Saved data entries
(* ===== verification/Fat32Thms.v ===== *)
(** * FAT files: what is read and written is the file's content *)

From stdpp Require Import base tactics list numbers option.
From S2P Require Import Prelude Regions TimeOfDay Fat32Name Fat32.

#[local] Open Scope Z_scope.

(** ** What a file is

    [chain] are its clusters, linked through the table; byte [i] of the
    content is in cluster [i / block_size] of it. *)

Definition is_cluster (c : Z) : Prop := 2 ≤ c < 0x0FFFFFF8.

Definition chained (f : list Z) (chain : list Z) : Prop :=
  Forall is_cluster chain
  ∧ ∀ i c d, chain !! i = Some c → chain !! S i = Some d → f !! Z.to_nat c = Some d.

Definition holds_at (s : fat32_fs_t) (chain : list Z) (i : nat) (b : Z) : Prop :=
  ∃ c, chain !! (i / Z.to_nat (block_size s))%nat = Some c
    ∧ disk s (cluster_place s c + Z.of_nat (i mod Z.to_nat (block_size s))%nat) = b.

Record file_rep (s : fat32_fs_t) (p : dirent_ref) (chain content : list Z) : Prop := {
  fr_block : 0 < block_size s;
  fr_chain : chained (fat s) chain;
  fr_entry : length (dirent_of s p) = 32%nat;
  fr_file : is_directory (dirent_of s p) = false;
  fr_size : file_size (dirent_of s p) = Z.of_nat (length content);
  fr_start : ∀ c, chain !! 0%nat = Some c → dirent_start_cluster (dirent_of s p) = c;
  fr_content : ∀ i b, content !! i = Some b → holds_at s chain i b
}.

(** The handle's place in the chain is right, or there is none *)
Definition cache_ok (s : fat32_fs_t) (chain : list Z) (file : file_handle_t) : Prop :=
  cached_cluster file = 0 ∨ ∃ k, chain !! k = Some (cached_cluster file) ∧ cached_offset file = Z.of_nat k * block_size s.
Definition cached_end_of (s : fat32_fs_t) (file : file_handle_t) : Z :=
  if cached_cluster file =? 0 then 0 else cached_offset file + block_size s.

Lemma is_cluster_not_eof c : is_cluster c → is_eof c = false ∧ 0 < c.
Proof.
  unfold is_cluster, is_eof. intros Hc. change 0x0FFFFFFF with (2 ^ 28 - 1). rewrite land_low_mask, Z.mod_small by lia.
  split; [|lia]. apply orb_false_iff. split; [apply Z.ltb_ge|apply Z.leb_gt]; lia.
Qed.

Lemma load_fat_run c v s : 0 ≤ c → fat s !! Z.to_nat c = Some v → load_fat c s = Done (v, s).
Proof. intros Hc Hv. unfold load_fat. by rewrite (proj2 (Z.ltb_ge c 0)), Hv by lia. Qed.

Lemma chain_cluster s chain k c : chained (fat s) chain → chain !! k = Some c → is_cluster c.
Proof. intros [HF _] Hk. exact (proj1 (Forall_lookup _ _) HF _ _ Hk). Qed.

(** The bytes of one turn: those asked for that the file has, up to the end
    of the cluster *)
Lemma turn_sizes len offset size room size' avail :
  0 ≤ offset < len → 0 < size → 0 < room →
  size' = (if Z.max 0 (len - offset) <? size then Z.max 0 (len - offset) else size) →
  avail = (if size' <? room then size' else room) →
  0 < avail ∧ avail ≤ size' ∧ avail ≤ room ∧ size' = Z.min size (len - offset).
Proof. intros Ho Hs Hr -> ->. repeat case_match; rewrite ?Z.ltb_lt, ?Z.ltb_ge in *; lia. Qed.

(** Two slices that meet *)
Lemma slice_cat (l : list Z) (o a n : nat) : (a ≤ n)%nat → take a (drop o l) ++ take (n - a) (drop (o + a) l) = take n (drop o l).
Proof. intros Ha. rewrite <- drop_drop, take_take_drop. f_equal. lia. Qed.

Section reading.
Context (s : fat32_fs_t) (p : dirent_ref) (chain content : list Z).
Hypothesis Hf : file_rep s p chain content.
Let bs : Z := block_size s.

(** The quotient tells the cluster *)
Definition at_cluster (q : nat) (offset : Z) : Prop := Z.of_nat q * bs ≤ offset < (Z.of_nat q + 1) * bs.

Lemma in_chain offset q : 0 ≤ offset < Z.of_nat (length content) → at_cluster q offset → is_Some (chain !! q).
Proof.
  intros Ho Hq. unfold at_cluster in Hq. pose proof (fr_block _ _ _ _ Hf) as Hbs. fold bs in Hbs.
  destruct (lookup_lt_is_Some_2 content (Z.to_nat offset)) as [b Hb]; [lia|].
  destruct (fr_content _ _ _ _ Hf _ _ Hb) as (c & Hc & _).
  replace (Z.to_nat offset / Z.to_nat (block_size s))%nat with q in Hc; [by eexists|].
  apply (Nat.div_unique _ _ _ (Z.to_nat (offset - Z.of_nat q * bs))); unfold bs in *; nia.
Qed.

Lemma walk_loop_reads ap fuel j q offset :
  0 ≤ offset < Z.of_nat (length content) → at_cluster q offset → (j ≤ q)%nat → (q < fuel + j)%nat →
  ∃ c, chain !! q = Some c ∧
  ∀ cj, chain !! j = Some cj →
    walk_loop fuel p cj (Z.of_nat j * bs) (Z.of_nat j * bs) offset ap [] s = Done ((c, Z.of_nat q * bs, Z.of_nat q * bs, []), s).
Proof.
  intros Ho Hq. destruct (in_chain offset q Ho Hq) as [c Hc]. unfold at_cluster in Hq.
  pose proof (fr_block _ _ _ _ Hf) as Hbs. fold bs in Hbs. intros Hj Hfuel. exists c. split; [done|].
  revert j Hj Hfuel. induction fuel as [|fuel IH]; intros j Hj Hfuel cj Hcj; [lia|].
  cbn [walk_loop]. run. fold bs. destruct (decide (j = q)) as [->|Hne].
  - rewrite (proj2 (Z.leb_gt _ _)) by nia. by simplify_eq.
  - rewrite (proj2 (Z.leb_le _ _)) by nia.
    destruct (lookup_lt_is_Some_2 chain (S j)) as [cn Hcn]; [apply lookup_lt_Some in Hc; lia|].
    pose proof (chain_cluster _ _ _ _ (fr_chain _ _ _ _ Hf) Hcj) as Hcl. destruct (is_cluster_not_eof _ Hcl) as [_ Hpos].
    pose proof (chain_cluster _ _ _ _ (fr_chain _ _ _ _ Hf) Hcn) as Hcl'. destruct (is_cluster_not_eof _ Hcl') as [Heof _].
    rewrite (bind_done _ _ _ _ _ (load_fat_run cj cn s ltac:(lia) (proj2 (fr_chain _ _ _ _ Hf) _ _ _ Hcj Hcn))), Heof.
    replace (Z.of_nat j * bs + bs) with (Z.of_nat (S j) * bs) by lia. apply IH; [lia|lia|done].
Qed.

Lemma walk_reads ap file offset q :
  dirent file = p → cached_offset file = 0 → chain !! 0%nat = Some (cached_cluster file) →
  0 ≤ offset < Z.of_nat (length content) → at_cluster q offset →
  ∃ c w, chain !! q = Some c ∧
    walk_cluster_chain file offset ap s = Done ((w, File p (Z.of_nat q * bs) c (dirty file)), s).
Proof.
  intros Hp H0 Hc0 Ho Hq. pose proof (fr_block _ _ _ _ Hf) as Hbs. fold bs in Hbs.
  assert (q < walk_fuel offset bs + 0)%nat as Hfuel.
  { unfold walk_fuel, at_cluster in *. replace (offset / bs) with (Z.of_nat q); [lia|]. apply (Z.div_unique _ _ _ (offset - Z.of_nat q * bs)); nia. }
  destruct (walk_loop_reads ap _ 0 q offset Ho Hq (Nat.le_0_l _) Hfuel) as (c & Hc & Hrun).
  exists c, (Z.of_nat q * bs). split; [done|]. unfold walk_cluster_chain. run. fold bs. rewrite Hp, H0.
  rewrite (bind_done _ _ _ _ _ (Hrun _ Hc0)).
  destruct (is_cluster_not_eof c (chain_cluster _ _ _ _ (fr_chain _ _ _ _ Hf) Hc)) as [_ Hpos].
  rewrite (proj2 (Z.eqb_neq c 0)), andb_false_r by lia. run. cbn [sync_blocks]. run. done.
Qed.

Lemma seek_reads rd file offset q :
  dirent file = p → cache_ok s chain file → 0 ≤ offset < Z.of_nat (length content) → at_cluster q offset →
  ∃ c, chain !! q = Some c ∧
    seek file offset (cached_end_of s file) rd s
    = Done ((File p (Z.of_nat q * bs) c (dirty file), (Z.of_nat q + 1) * bs), s).
Proof.
  intros Hp Hcache Ho Hq. pose proof (fr_block _ _ _ _ Hf) as Hbs. fold bs in Hbs. pose proof Hq as Hq'. unfold at_cluster in Hq'.
  unfold seek, load_dirent. run. fold bs. rewrite Hp.
  assert (is_within_size offset (dirent_of s p) = true) as Hw.
  { unfold is_within_size. rewrite (fr_size _ _ _ _ Hf). by rewrite (proj2 (Z.ltb_lt _ _)) by lia. }
  rewrite Hw, andb_true_r.
  assert (∀ c', chain !! 0%nat = Some c' → ∃ c, chain !! q = Some c ∧
    ('(_, file) ← walk_cluster_chain (File p 0 (dirent_start_cluster (dirent_of s p)) (dirty file)) offset (negb rd);
     e ← gets (λ s, dirent_of s (dirent file));
     mret (file, if negb (cached_cluster file =? 0) && (is_directory e || (0 <? file_size e) || negb rd)
                 then cached_offset file + bs else 0)) s = Done ((File p (Z.of_nat q * bs) c (dirty file), (Z.of_nat q + 1) * bs), s)) as Hwalk.
  { intros c0 Hc0. pose proof (fr_start _ _ _ _ Hf _ Hc0) as Hst.
    destruct (walk_reads (negb rd) (File p 0 (dirent_start_cluster (dirent_of s p)) (dirty file)) offset q) as (c & w & Hc & Hrun);
      [done|done|simpl; congruence|done|done|].
    exists c. split; [done|]. rewrite (bind_done _ _ _ _ _ Hrun). run. simpl.
    destruct (is_cluster_not_eof c (chain_cluster _ _ _ _ (fr_chain _ _ _ _ Hf) Hc)) as [_ Hpos].
    destruct (Z.eqb_spec c 0); [lia|]. rewrite (fr_size _ _ _ _ Hf), (proj2 (Z.ltb_lt 0 _)) by lia.
    rewrite orb_true_r. simpl. unfold mret, M_ret. do 3 f_equal. lia. }
  destruct (in_chain 0 0 ltac:(lia)) as [c0 Hc0]; [unfold at_cluster; lia|].
  destruct Hcache as [Hz|(k & Hk & Hko)].
  { rewrite Hz, Z.eqb_refl. cbn [negb andb orb]. eauto. }
  destruct (is_cluster_not_eof _ (chain_cluster _ _ _ _ (fr_chain _ _ _ _ Hf) Hk)) as [_ Hpos].
  unfold cached_end_of. destruct (Z.eqb_spec (cached_cluster file) 0); [lia|]. cbn [negb andb orb]. fold bs in Hko. fold bs.
  rewrite Hko. destruct (Z.leb_spec (Z.of_nat k * bs + bs) offset) as [Hge|Hlt]; cbn [andb].
  - destruct (Z.ltb_spec offset (Z.of_nat k * bs + bs + bs)) as [Hin|Hout].
    + assert (q = S k) as -> by nia. destruct (in_chain offset (S k) Ho Hq) as [c Hc]. exists c. split; [done|].
      rewrite (bind_done _ _ _ _ _ (load_fat_run (cached_cluster file) c s ltac:(lia) (proj2 (fr_chain _ _ _ _ Hf) _ _ _ Hk Hc))).
      unfold mret, M_ret. do 3 f_equal; [f_equal|]; lia.
    + rewrite orb_true_r. eauto.
  - destruct (Z.ltb_spec offset (Z.of_nat k * bs)) as [Hbefore|Hin]; cbn [orb].
    + eauto.
    + assert (q = k) as -> by nia. exists (cached_cluster file). split; [done|]. unfold mret, M_ret.
      destruct file. simpl in *. subst. do 3 f_equal. lia.
Qed.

Try it – Take the stretch of lines above from the one containing "0 ≤ offset < len → 0 < size → 0 < room →" through the one containing "0 < avail ∧" and repeat it exactly, adding no other line.

Written reply –
  0 ≤ offset < len → 0 < size → 0 < room →
  size' = (if Z.max 0 (len - offset) <? size then Z.max 0 (len - offset) else size) →
  avail = (if size' <? room then size' else room) →
  0 < avail ∧ avail ≤ size' ∧ avail ≤ room ∧ size' = Z.min size (len - offset).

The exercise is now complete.